▶ _Work to complete_
I need the lines below from the one with "split; rewrite ?Esp, ?Es, ?Ez, ?Ed, ?El;" down to the one with "- intros i di." reproduced exactly, both ends included, and nothing else.

▶ _Dataset_
========================================================================
(* ===== verification/ZnsInv.v ===== *)
(** * The invariant of the zoned namespace

    [zone_ok]: what a zone descriptor promises in each state; [zns_ok]: the
    zones tile the namespace, and the counters of open and active resources are
    the numbers of zones in those states, so that no counter can wrap and no
    resource can be missing when an empty zone opens. *)

From stdpp Require Import prelude list.
From Stdlib Require Import ZArith Lia.
From S2P Require Import Prelude ChannelModel SsdConfig Ssd ConvFtl ZnsFtl ZnsMgmt ZnsRw.

Definition is_open (d : zone_descriptor) : bool :=
  match d.(zd_state) with ZONE_STATE_OPENED_IMPL | ZONE_STATE_OPENED_EXPL => true | _ => false end.

Definition is_active (d : zone_descriptor) : bool :=
  match d.(zd_state) with
  | ZONE_STATE_OPENED_IMPL | ZONE_STATE_OPENED_EXPL | ZONE_STATE_CLOSED => true | _ => false end.

Definition is_zrwa (d : zone_descriptor) : bool := is_active d && negb (d.(zd_zrwav) =? 0).

(** Blocks and pages of a zone. *)
Definition zone_lbas (f : zns_ftl) : Z := f.(zp).(zone_size) `div` (zf_sp f).(secsz).
Definition zone_pgs (f : zns_ftl) : Z := f.(zp).(zone_size) `div` (zf_sp f).(pgsz).

Record zone_ok (zl i : Z) (d : zone_descriptor) : Prop := {
  zk_cap : d.(zd_zone_capacity) = zl;
  zk_start : d.(zd_zslba) = i * zl;
  zk_wp : i * zl <= d.(zd_wp) <= (i + 1) * zl;
  zk_empty : d.(zd_state) = ZONE_STATE_EMPTY -> d.(zd_wp) = i * zl /\ d.(zd_zrwav) = 0;
  zk_active : is_active d = true -> d.(zd_wp) < (i + 1) * zl
}.

Record res_ok (n : Z) (descs : list zone_descriptor) (r : res_table) : Prop := {
  rs_open : r.(ri_open) = ResInfo (zcount is_open descs) n;
  rs_active : r.(ri_active) = ResInfo (zcount is_active descs) n;
  rs_zrwa : r.(ri_zrwa).(total_cnt) = n /\ zcount is_zrwa descs <= r.(ri_zrwa).(acquired_cnt) <= n
}.

(** Zones that fill the device exactly. *)
Record zns_geometry (f : zns_ftl) : Prop := {
  zg_nr : 0 < f.(zp).(nr_zones);
  zg_size : 0 < f.(zp).(zone_size) < 4294967296;
  zg_pages : f.(zp).(zone_size) = zone_pgs f * 4096;
  zg_fits : f.(zp).(nr_zones) * zone_lbas f + 65536 <= 4294967296;
  zg_unit : 0 < (zf_sp f).(write_unit_size) < 4294967296;
  zg_dies : 0 < f.(zp).(dies_per_zone) < 4294967296 /\ (f.(zp).(dies_per_zone) | (zf_sp f).(tt_luns))
}.

Record zns_ok `{ChanConfig} (f : zns_ftl) : Prop := {
  zo_params : params_ok (zf_sp f);
  zo_shape : ssd_shape f.(zf_ssd);
  zo_geo : zns_geometry f;
  zo_len : zlen f.(zone_descs) = f.(zp).(nr_zones);
  zo_zone (i : Z) d : f.(zone_descs) !! i = Some d -> zone_ok (zone_lbas f) i d;
  zo_res : res_ok f.(zp).(nr_zones) f.(zone_descs) f.(res_infos)
}.

(** Everything but the descriptors and the counters. *)
Definition same_device (f f' : zns_ftl) : Prop :=
  f'.(zf_ssd) = f.(zf_ssd) /\ f'.(zp) = f.(zp) /\ f'.(report_buffer) = f.(report_buffer) /\
  f'.(zone_write_buffer) = f.(zone_write_buffer) /\ f'.(zrwa_buffer) = f.(zrwa_buffer).

Section facts.
Context `{CC : ChanConfig}.

Lemma zone_units f : zns_ok f ->
  (zf_sp f).(secsz) * (zf_sp f).(secs_per_pg) = 4096 /\ 0 < (zf_sp f).(secs_per_pg) <= 4096 /\ 0 < (zf_sp f).(secsz) /\
  0 < zone_pgs f /\ zone_lbas f = zone_pgs f * (zf_sp f).(secs_per_pg).
Proof.
  intros Hf. destruct (po_secs _ (zo_params _ Hf)) as [Hs E]. pose proof (zo_geo _ Hf) as Hg.
  pose proof (zg_pages _ Hg) as Ep. pose proof (zg_size _ Hg).
  assert (0 < (zf_sp f).(secsz)) by nia. split; [done|]. split; [done|]. split; [done|]. split; [nia|].
  unfold zone_lbas. rewrite Ep, <- E. rewrite Z.mul_comm, <- Z.mul_assoc, (Z.mul_comm (secsz _)), Z.div_mul by lia. lia.
Qed.

Lemma zone_lbas_pos f : zns_ok f -> 0 < zone_lbas f.
Proof. intros Hf. destruct (zone_units f Hf) as (_ & ? & _ & ? & ->). nia. Qed.

(** The zone of a block, and the blocks of a zone. *)
Lemma lba_to_zone_ok f lba : zns_ok f -> 0 <= lba -> lba < f.(zp).(nr_zones) * zone_lbas f ->
  lba_to_zone f lba = Ok (lba `div` zone_lbas f) /\ 0 <= lba `div` zone_lbas f < f.(zp).(nr_zones).
Proof.
  intros Hf H0 Hlba. pose proof (zone_lbas_pos f Hf). destruct (zone_units f Hf) as (_ & _ & Hs & _).
  pose proof (zg_fits _ (zo_geo _ Hf)).
  assert (0 <= lba `div` zone_lbas f < f.(zp).(nr_zones)) as Hz.
  { split; [apply Z.div_pos; lia|apply Z.div_lt_upper_bound; lia]. }
  split; [|done]. unfold lba_to_zone. rewrite cdiv_ok, bind_Ok by lia. fold (zone_lbas f).
  rewrite cdiv_ok, bind_Ok by lia. assert (nr_zones (zp f) < 4294967296) by nia. by unwrap.
Qed.

Lemma zone_to_slba_ok f zid : zns_ok f -> 0 <= zid <= f.(zp).(nr_zones) -> zone_to_slba f zid = Ok (zid * zone_lbas f).
Proof.
  intros Hf Hz. destruct (zone_units f Hf) as (_ & _ & Hs & _). pose proof (zone_lbas_pos f Hf).
  pose proof (zg_fits _ (zo_geo _ Hf)). unfold zone_to_slba. rewrite cdiv_ok, bind_Ok by lia. fold (zone_lbas f).
  assert (0 <= zid < 4294967296) by nia. assert (0 <= zid * zone_lbas f < 4294967296) by nia. by unwrap.
Qed.

Lemma zone_lookup f zid : zns_ok f -> 0 <= zid < f.(zp).(nr_zones) ->
  exists d, f.(zone_descs) !! zid = Some d /\ aget f.(zone_descs) zid = Ok d /\ zone_ok (zone_lbas f) zid d.
Proof.
  intros Hf Hz. destruct (zlookup_lt f.(zone_descs) zid) as [d E]; [by rewrite (zo_len _ Hf)|].
  exists d. split; [done|]. split; [by apply aget_Some|by apply (zo_zone _ Hf)].
Qed.

(** ** A zone changes *)

(** [f'] is [f] with the descriptor [d'] at [zid]. *)
Definition zone_set (f f' : zns_ftl) (zid : Z) (d' : zone_descriptor) : Prop :=
  f'.(zone_descs) = <[zid := d']> f.(zone_descs) /\ same_device f f'.

Lemma zns_ok_set f f' zid d d' :
  zns_ok f -> f.(zone_descs) !! zid = Some d -> zone_set f f' zid d' ->
  zone_ok (zone_lbas f) zid d' ->
  f'.(res_infos).(ri_open) = ResInfo (acquired_cnt f.(res_infos).(ri_open) - b2z (is_open d) + b2z (is_open d')) f.(zp).(nr_zones) ->
  f'.(res_infos).(ri_active) = ResInfo (acquired_cnt f.(res_infos).(ri_active) - b2z (is_active d) + b2z (is_active d')) f.(zp).(nr_zones) ->
  total_cnt f'.(res_infos).(ri_zrwa) = f.(zp).(nr_zones) ->
  acquired_cnt f.(res_infos).(ri_zrwa) - b2z (is_zrwa d) + b2z (is_zrwa d')
    <= acquired_cnt f'.(res_infos).(ri_zrwa) <= f.(zp).(nr_zones) ->
  zns_ok f'.
Proof.
  intros [H1 H2 H3 H4 H5 [R1 R2 [R3 R4]]] E [Ed (Es & Ez & _)] Hd' Ho Ha Hz Hzr.
  assert (zf_sp f' = zf_sp f) as Esp by (unfold zf_sp; by rewrite Es).
  assert (zone_lbas f' = zone_lbas f /\ zone_pgs f' = zone_pgs f) as [El Ep]
    by (unfold zone_lbas, zone_pgs; by rewrite Esp, Ez).
  split; rewrite ?Esp, ?Es, ?Ez, ?Ed, ?El; try done.
  - destruct H3. split; rewrite ?Ez, ?El, ?Ep, ?Esp; done.
  - by rewrite zlen_zinsert.
  - intros i di. rewrite zlookup_zinsert by (by eapply zlookup_Some_range).
    case_decide; [intros [= <-]; by subst|apply H5].
  - rewrite R1, R2 in *. simpl in *. split; rewrite !(zcount_zinsert _ _ _ d) by done; try done.
    split; [done|lia].
Qed.

(** The zone [zid] is counted where it is. *)
Lemma count_bounds f zid d :
  zns_ok f -> f.(zone_descs) !! zid = Some d ->
  b2z (is_open d) <= acquired_cnt f.(res_infos).(ri_open) /\
  acquired_cnt f.(res_infos).(ri_open) + b2z (negb (is_open d)) <= f.(zp).(nr_zones) /\
  b2z (is_active d) <= acquired_cnt f.(res_infos).(ri_active) /\
  acquired_cnt f.(res_infos).(ri_active) + b2z (negb (is_active d)) <= f.(zp).(nr_zones) /\
  b2z (is_zrwa d) <= acquired_cnt f.(res_infos).(ri_zrwa) <= f.(zp).(nr_zones) /\
  f.(zp).(nr_zones) < 4294967296.
Proof.
  intros Hf E. destruct (zo_res _ Hf) as [-> -> [_ Hz]]. simpl.
  assert (forall P : zone_descriptor -> bool, b2z (P d) <= zcount P f.(zone_descs) /\
    zcount P f.(zone_descs) + b2z (negb (P d)) <= f.(zp).(nr_zones)) as Hcnt.
  { intros P. rewrite <- (zo_len _ Hf). pose proof (zcount_range P f.(zone_descs)).
    assert (d ∈ f.(zone_descs)) as Hin by (apply elem_of_zlookup; by exists zid).
    destruct (P d) eqn:EP; simpl; [pose proof (zcount_pos P _ d Hin EP)|pose proof (zcount_lt P _ d Hin EP)]; lia. }
  pose proof (Hcnt is_open). pose proof (Hcnt is_active). pose proof (Hcnt is_zrwa).
  pose proof (zg_fits _ (zo_geo _ Hf)). pose proof (zg_nr _ (zo_geo _ Hf)). pose proof (zone_lbas_pos f Hf).
  assert (nr_zones (zp f) < 4294967296) by nia. lia.
Qed.
End facts.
========================================================================
▶ _Response area_
  split; rewrite ?Esp, ?Es, ?Ez, ?Ed, ?El; try done.
  - destruct H3. split; rewrite ?Ez, ?El, ?Ep, ?Esp; done.
  - by rewrite zlen_zinsert.
  - intros i di. rewrite zlookup_zinsert by (by eapply zlookup_Some_range).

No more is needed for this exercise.